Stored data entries
****************************************
(* ===== verification/Service.v ===== *)
(** * The control service ([control/monolith.py])

    Authentication of requests, the idempotency ledger, login, the two-phase
    execution of a command, the control part of the block streams, and the
    collector. *)
From S2P Require Import Prelude Domain Data Store Auth Leases Cluster Placement Requests Queries Commands Access Protection.

Section Service.
Context `{Hash, Unicode, Argon2, Aead, Json, Base64, Wire}.

Definition authenticated (token : string) (ctx : RequestContext) : M (user * session) :=
  '(u, s) ← authenticate token;
  _ ← uuid ctx.(rc_request_id);
  sys ← system_of;
  need (bool_decide (ctx.(rc_user_id) = u.(u_id))
        && bool_decide (ctx.(rc_service_epoch) = sys.(sy_epoch))) UNAUTHENTICATED;;
  mret (u, s).

(** ** The ledger of remembered responses *)
Definition ledger_id (e : env) (u : user) (ctx : RequestContext) : string :=
  e.(e_system).(sy_epoch) +:+ ":" +:+ u.(u_id) +:+ ":" +:+ ctx.(rc_request_id).

Definition replay (u : user) (ctx : RequestContext) (b : body) : M (option response) :=
  need (bool_decide (ctx.(rc_intent_sha256) = request_intent b)) INVALID_ARGUMENT;;
  e ← ask;
  o ← get KLedger (ledger_id e u ctx);
  match o with
  | None => mret None
  | Some l =>
      need (bool_decide (l.(l_method) = method_name b)
            && bool_decide (l.(l_digest) = hex (request_intent b))) IDEMPOTENCY_MISMATCH;;
      match password_of b with
      | Some p =>
          v ← some_or_crash l.(l_password_verifier);
          need (matches v p) IDEMPOTENCY_MISMATCH
      | None => mret tt
      end;;
      bytes ← ledger_decrypt l.(l_response);
      r ← some_or_crash (parse (response_type b) bytes);
      mret (Some r)
  end.

(** The stored hash a replayed password must match. *)
Definition verifier_of (b : body) : M (option string) :=
  match b with
  | ChangePassword i _ _ => o ← get KUser i; t ← some_or_crash o; mret (Some t.(u_password))
  | CreateUser n _ =>
      us ← all KUser;
      t ← some_or_crash (List.find (λ t, bool_decide (t.(u_username) = n)) us);
      mret (Some t.(u_password))
  | _ => mret None
  end.
Definition remember (u : user) (ctx : RequestContext) (b : body) (r : response) : M unit :=
  e ← ask;
  sealed ← ledger_encrypt (serialize r);
  v ← verifier_of b;
  put KLedger (mkLedger (ledger_id e u ctx) (method_name b) (hex (request_intent b)) sealed v).

(** ** Login *)
Record LoginRequest := mkLogin { lg_request_id : string; lg_username : string; lg_password : string }.

Fixpoint be_int (acc : Z) (s : string) : Z :=
  match s with
  | EmptyString => acc
  | String c s => be_int (256 * acc + Z.of_nat (nat_of_ascii c)) s
  end.
Definition rate_bucket (username : string) : string :=
  "login-" +:+ str_Z (be_int 0 (String.substring 0 4 (sha256 username)) mod 64).
Definition login_id (rq : LoginRequest) : string :=
  hex (sha256 (rq.(lg_username) +:+ String nul rq.(lg_request_id))).

Definition count_login (window : Z) (bucket : string * Z) : M unit :=
  let '(i, limit) := bucket in
  o ← get KRate i;
  let r := default (mkRate i window 0) o in
  let r := if r.(rt_window) =? window then r else mkRate r.(rt_id) window 0 in
  need (r.(rt_count) <? limit) LIMIT_EXCEEDED;;
  put KRate (r <| rt_count ::= Z.succ |>).
Definition login_rate (rq : LoginRequest) : M unit :=
  t ← now;
  for_each [("login-global", 60); (rate_bucket rq.(lg_username), 10)] (count_login (t / 60000)).

(** The encoded hash that unknown users are checked against. *)
Definition dummy_hash : string :=
  "$argon2id$v=19$m=19456,t=2,p=1$ZGYtc2hhLWR1bW15LXNhbHQ$AoSIjKnHgcYoiDZOGtzyEMrePTYVKYnGNoh++8ucPeE".
Definition login_check (rq : LoginRequest) : M user :=
  us ← all KUser;
  let o := List.find (λ u, bool_decide (u.(u_username) = rq.(lg_username))) us in
  let valid := matches (default dummy_hash (u_password <$> o)) rq.(lg_password) in
  u ← need_some o UNAUTHENTICATED;
  need (negb u.(u_disabled) && valid) UNAUTHENTICATED;;
  mret u.

Definition active_session (t : Z) (s : session) : bool := negb s.(s_revoked) && (t <? s.(s_expires)).
Definition session_message (e : env) (s : session) (token : string) : Session :=
  mkSession s.(s_session_id) s.(s_user) token s.(s_expires) e.(e_system).(sy_epoch).
Definition login_publish (rq : LoginRequest) (u : user) : M response :=
  e ← ask;
  token ← urandom 32;
  i ← uid;
  t ← now;
  let s := mkSessionRec (hex (sha256 token)) i u.(u_id) (t + 3600000) false in
  o ← get KUser u.(u_id);
  cur ← some_or_crash o;
  need (negb cur.(u_disabled) && bool_decide (cur.(u_password) = u.(u_password))) UNAUTHENTICATED;;
  if e.(e_cfg).(c_encrypted) then
    previous ← get KLoginResult (login_id rq);
    match previous with
    | Some p =>
        o ← get KSession p.(lr_session);
        live ← need_some o UNAUTHENTICATED;
        need (active_session t live) UNAUTHENTICATED;;
        ok ← session_live live;
        need ok UNAUTHENTICATED;;
        bytes ← ledger_decrypt p.(lr_response);
        some_or_crash (parse TSession bytes)
    | None =>
        ss ← all KSession;
        let active := List.filter (active_session t) ss in
        need ((zlen active <? 128)
              && (zlen (List.filter (λ s, bool_decide (s.(s_user) = u.(u_id))) active) <? 8)) LIMIT_EXCEEDED;;
        put KSession s;;
        let r := RSession (session_message e s token) in
        sealed ← ledger_encrypt (serialize r);
        put KLoginResult (mkLoginResult (login_id rq) s.(s_id) s.(s_expires) sealed);;
        mret r
    end
  else
    put KSession s;; mret (RSession (session_message e s token)).
(** The units of work of [Login], each in its own transaction: other requests
    may commit between them ([others]). *)
Definition login_form (rq : LoginRequest) : M unit :=
  _ ← uuid rq.(lg_request_id);
  need ((1 <=? slen rq.(lg_username)) && (slen rq.(lg_username) <=? 64)
        && (slen rq.(lg_password) <=? 1024)) UNAUTHENTICATED;;
  e ← ask;
  if e.(e_cfg).(c_encrypted) then login_rate rq else mret tt.
Definition Login (rq : LoginRequest) (others : nat → st → env * st) (e : env) (s : st)
    : result exn response * st :=
  match transaction (login_form rq) e s with
  | (Ok _, s) =>
      let '(e, s) := others 0%nat s in
      match transaction (login_check rq) e s with
      | (Ok u, s) => let '(e, s) := others 1%nat s in transaction (login_publish rq u) e s
      | (Err x, s) => (Err x, s)
      end
  | (Err x, s) => (Err x, s)
  end.

(** ** Queries and commands *)
Definition run_query (token : string) (rq : request) : M response :=
  '(u, s) ← authenticated token rq.(rq_context);
  query u s rq.(rq_body).

(** A repeated [Logout] is answered after its own session was revoked. *)
Definition logout_replay (token : string) (rq : request) : M (option response) :=
  match rq.(rq_body) with
  | Logout _ =>
      o ← get KSession (hex (sha256 token));
      match o with
      | Some old =>
          if old.(s_revoked) then
            ou ← get KUser old.(s_user);
            u ← some_or_crash ou;
            sys ← system_of;
            need (bool_decide (rq.(rq_context).(rc_user_id) = u.(u_id))
                  && bool_decide (rq.(rq_context).(rc_service_epoch) = sys.(sy_epoch))) UNAUTHENTICATED;;
            _ ← uuid rq.(rq_context).(rc_request_id);
            p ← replay u rq.(rq_context) rq.(rq_body);
            r ← need_some p UNAUTHENTICATED;
            mret (Some r)
          else mret None
      | None => mret None
      end
  | _ => mret None
  end.
(** The first look: a remembered response, or who asks. *)
Definition precheck (token : string) (rq : request) : M (response + user * session) :=
  o ← logout_replay token rq;
  match o with
  | Some r => mret (inl r)
  | None =>
      '(u, s) ← authenticated token rq.(rq_context);
      p ← replay u rq.(rq_context) rq.(rq_body);
      mret (match p with Some r => inl r | None => inr (u, s) end)
  end.
Definition publish (token : string) (rq : request) : M response :=
  '(u, s) ← authenticated token rq.(rq_context);
  p ← replay u rq.(rq_context) rq.(rq_body);
  match p with
  | Some r => mret r
  | None =>
      r ← command u s rq.(rq_context) rq.(rq_body);
      remember u rq.(rq_context) rq.(rq_body) r;;
      mret r
  end.

(** Verification of a manifest before it is sealed: the monolith reads every
    block ([content]) and compares the digest of the file; with data nodes
    every block must have a confirmed copy. *)
Definition whole_content (content : BlockRef → option string) (bs : list BlockRef) : option string :=
  foldr (λ b acc, s ← content b; r ← acc; Some (s +:+ r)) (Some "") bs.
Definition monolith_verify_seal (content : BlockRef → option string) (op : upload) (bs : list BlockRef) : M unit :=
  text ← need_some (whole_content content bs) DATA_LOSS;
  need (bool_decide (hex (sha256 text) = op.(o_sha))) CHECKSUM_MISMATCH.
Definition distributed_verify_seal (bs : list BlockRef) : M unit :=
  d ← reading (λ _ d, d);
  for_each bs (λ b,
    need (match d KBlock !! b.(br_block_version_id) with
          | Some r => bool_decide (r.(b_ref) = b)
                      && negb (bool_decide (locations_of_block d b.(br_block_version_id) = []))
          | None => false
          end) DATA_UNAVAILABLE).
Definition verify_seal (content : BlockRef → option string) (us : user * session) (rq : request) : M unit :=
  match rq.(rq_body) with
  | SealManifest ref fence _ _ _ _ =>
      let '(u, s) := us in
      op ← operation u s ref (Some fence);
      bs ← manifest op;
      c ← cfg;
      (if decide (c.(c_profile) = PMonolith) then monolith_verify_seal content op bs
       else distributed_verify_seal bs);;
      modify (λ x, x <| s_seals ::= dset op.(o_id) (manifest_hash bs) |>)
  | _ => mret tt
  end.

Definition unary_once (content : BlockRef → option string) (others : nat → st → env * st)
    (token : string) (rq : request) (e : env) (s : st) : result exn response * st :=
  if is_query rq.(rq_body) then transaction (run_query token rq) e s
  else match transaction (precheck token rq) e s with
  | (Ok (inl r), s) => (Ok r, s)
  | (Ok (inr us), s) =>
      let '(e, s) := others 0%nat s in
      match transaction (verify_seal content us rq) e s with
      | (Ok _, s) => let '(e, s) := others 1%nat s in transaction (publish token rq) e s
      | (Err x, s) => (Err x, s)
      end
  | (Err x, s) => (Err x, s)
  end.

(** ** Block streams of the monolith *)
Definition put_block_check (token : string) (ctx : RequestContext) (ref : OperationRef) (b : BlockRef)
    (fence : Fence) (cap : string) : M (upload + DurableReceipt) :=
  '(u, s) ← authenticated token ctx;
  p ← replay u ctx (PutBlock ref b fence cap);
  match p with
  | Some (RReceipt r) => mret (inr r)
  | Some _ => raise PyError
  | None =>
      op ← operation u s ref (Some fence);
      need (bool_decide (dget b.(br_block_index) op.(o_allocations) = Some b)) VERSION_CONFLICT;;
      expected ← capability u.(u_id) op.(o_id) b.(br_block_version_id) "write";
      need (bool_decide (expected = cap)) PERMISSION_DENIED;;
      o ← get KBlock b.(br_block_version_id);
      need (bool_decide (o = None)) ALREADY_EXISTS;;
      mret (inl op)
  end.
(** [chunks]: every frame continues the last and is as long as it can be. *)
Fixpoint chunks_ok (size total : Z) (frames : list (Z * string)) : bool :=
  match frames with
  | [] => true
  | (offset, data) :: frames =>
      (offset =? total) && (slen data =? Z.min CHUNK (size - total)) && (0 <? slen data)
      && chunks_ok size (total + slen data) frames
  end.
Definition put_block_publish (token : string) (ctx : RequestContext) (ref : OperationRef) (b : BlockRef)
    (fence : Fence) (cap : string) (stored : Z) (digest : string) : M DurableReceipt :=
  i ← uid;
  t ← now;
  sys ← system_of;
  let r := mkDurableReceipt i ref.(or_operation_id) b sys.(sy_node) 1 "local-host" stored digest t in
  '(u, s) ← authenticated token ctx;
  op ← operation u s ref (Some fence);
  put KBlock (mkBlock b.(br_block_version_id) b.(br_file_id) op.(o_id) b stored r);;
  put KUpload (op <| o_reserved ::= λ x, Z.max 0 (x - stored) |>);;
  remember u ctx (PutBlock ref b fence cap) (RReceipt r);;
  mret r.

Definition get_block_check (token : string) (ctx : RequestContext) (handle_id : string) (snap : SnapshotRef)
    (b : BlockRef) (cap : string) (offset length : option Z) : M Z :=
  '(u, s) ← authenticated token ctx;
  '(h, sn) ← get_handle u s handle_id;
  need (bool_decide (snap = sn.(sn_ref))) VERSION_CONFLICT;;
  need (bool_decide (b ∈ sn.(sn_blocks))) PERMISSION_DENIED;;
  expected ← capability u.(u_id) h.(h_id) b.(br_block_version_id) "read";
  need (bool_decide (expected = cap)) PERMISSION_DENIED;;
  need ((default 0 offset =? 0) && (default b.(br_size_bytes) length =? b.(br_size_bytes))) UNSUPPORTED_MODE;;
  mret sn.(sn_ref).(sr_block_size_bytes).
End Service.

(** ** The collector ([Monolith.collect]) *)
Section Collect.
Definition is_write (op : upload) : bool := bool_decide (is_Some op.(o_write)).
Definition expire_op (op : upload) : upload := op <| o_state := EXPIRED |> <| o_reserved := 0 |>.

(** The leases of a range write, without looking at [closed]. *)
Definition write_leases_live (e : env) (d : DB) (op : upload) : bool :=
  match op.(o_write) with
  | Some w =>
      match d KHandle !! w.(we_handle) with
      | Some h => live_handle_at e h
          && forallb (λ i, match d KLock !! i with Some k => live_lock_at e k | None => false end) op.(o_locks)
      | None => false
      end
  | None => true
  end.
Definition expire_write (op : upload) : M unit :=
  live ← reading (λ e d, write_leases_live e d op);
  op ← (if is_write op && preparing op && negb live
        then put KUpload (expire_op op);; mret (expire_op op) else mret op);
  if preparing op then mret tt else release_operation op.
Definition close_dead_handle (h : handle) : M unit :=
  live ← live_handle h;
  if (live : bool) then mret tt else put KHandle (h <| h_closed := true |>).
Definition collect_leases : M unit :=
  os ← all KUpload;
  for_each os expire_write;;
  hs ← all KHandle;
  for_each hs close_dead_handle.

Definition expire_upload (restart : bool) (op : upload) : M unit :=
  live ← reading (λ e d, operation_live e d (Some op));
  if preparing op && (restart || negb live)
  then put KUpload (op <| o_state := if restart then ABORTED else EXPIRED |> <| o_reserved := 0 |>)
  else mret tt.

Definition handle_pinned (e : env) (h : handle) : bool :=
  negb h.(h_closed) && (if has_leases e.(e_cfg) then live_handle_at e h else e.(e_now) <? h.(h_expires)).
Definition pins (e : env) (d : DB) : list string :=
  map h_snapshot (List.filter (handle_pinned e) (all_db KHandle d))
  ++ node_pins d ++ retained_snapshots e d.
Definition task_retained (e : env) (d : DB) : list string :=
  map (λ t, t.(t_block).(br_block_version_id))
    (List.filter (λ t, is_copy t && live_task e t) (all_db KTask d)).
Definition snapshot_retained (ps : list string) (sns : list snapshot) : list string :=
  concat (map (λ sn, versions sn.(sn_blocks)) (List.filter (λ sn, bool_decide (sn.(sn_id) ∈ ps)) sns)).
Definition upload_retained (d : DB) : list string :=
  concat (map (λ op, versions op.(o_allocations).*2) (List.filter preparing (all_db KUpload d))).
Definition retained_blocks (e : env) (d : DB) : list string :=
  task_retained e d ++ snapshot_retained (pins e d) (all_db KSnapshot d) ++ upload_retained d.

Definition monolith_collect (restart : bool) : M (list string) :=
  c ← cfg;
  (if has_leases c then collect_leases else mret tt);;
  os ← all KUpload;
  for_each os (expire_upload restart);;
  ps ← reading pins;
  keep ← reading retained_blocks;
  sns ← all KSnapshot;
  for_each sns (λ sn, if decide (sn.(sn_id) ∈ ps) then mret tt else del KSnapshot sn.(sn_id));;
  bs ← all KBlock;
  for_each bs (λ b, if decide (b.(b_id) ∈ keep) then mret tt else retire_block b);;
  mret keep.
End Collect.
****************************************
— Activity —
Could you set down, exactly as written, the lines above between the one holding "match transaction (login_form rq) e s with" and the one holding "(** A repeated", inclusive, and nothing more?

— Answer section —
  match transaction (login_form rq) e s with
  | (Ok _, s) =>
      let '(e, s) := others 0%nat s in
      match transaction (login_check rq) e s with
      | (Ok u, s) => let '(e, s) := others 1%nat s in transaction (login_publish rq u) e s
      | (Err x, s) => (Err x, s)
      end
  | (Err x, s) => (Err x, s)
  end.

(** ** Queries and commands *)
Definition run_query (token : string) (rq : request) : M response :=
  '(u, s) ← authenticated token rq.(rq_context);
  query u s rq.(rq_body).

(** A repeated [Logout] is answered after its own session was revoked. *)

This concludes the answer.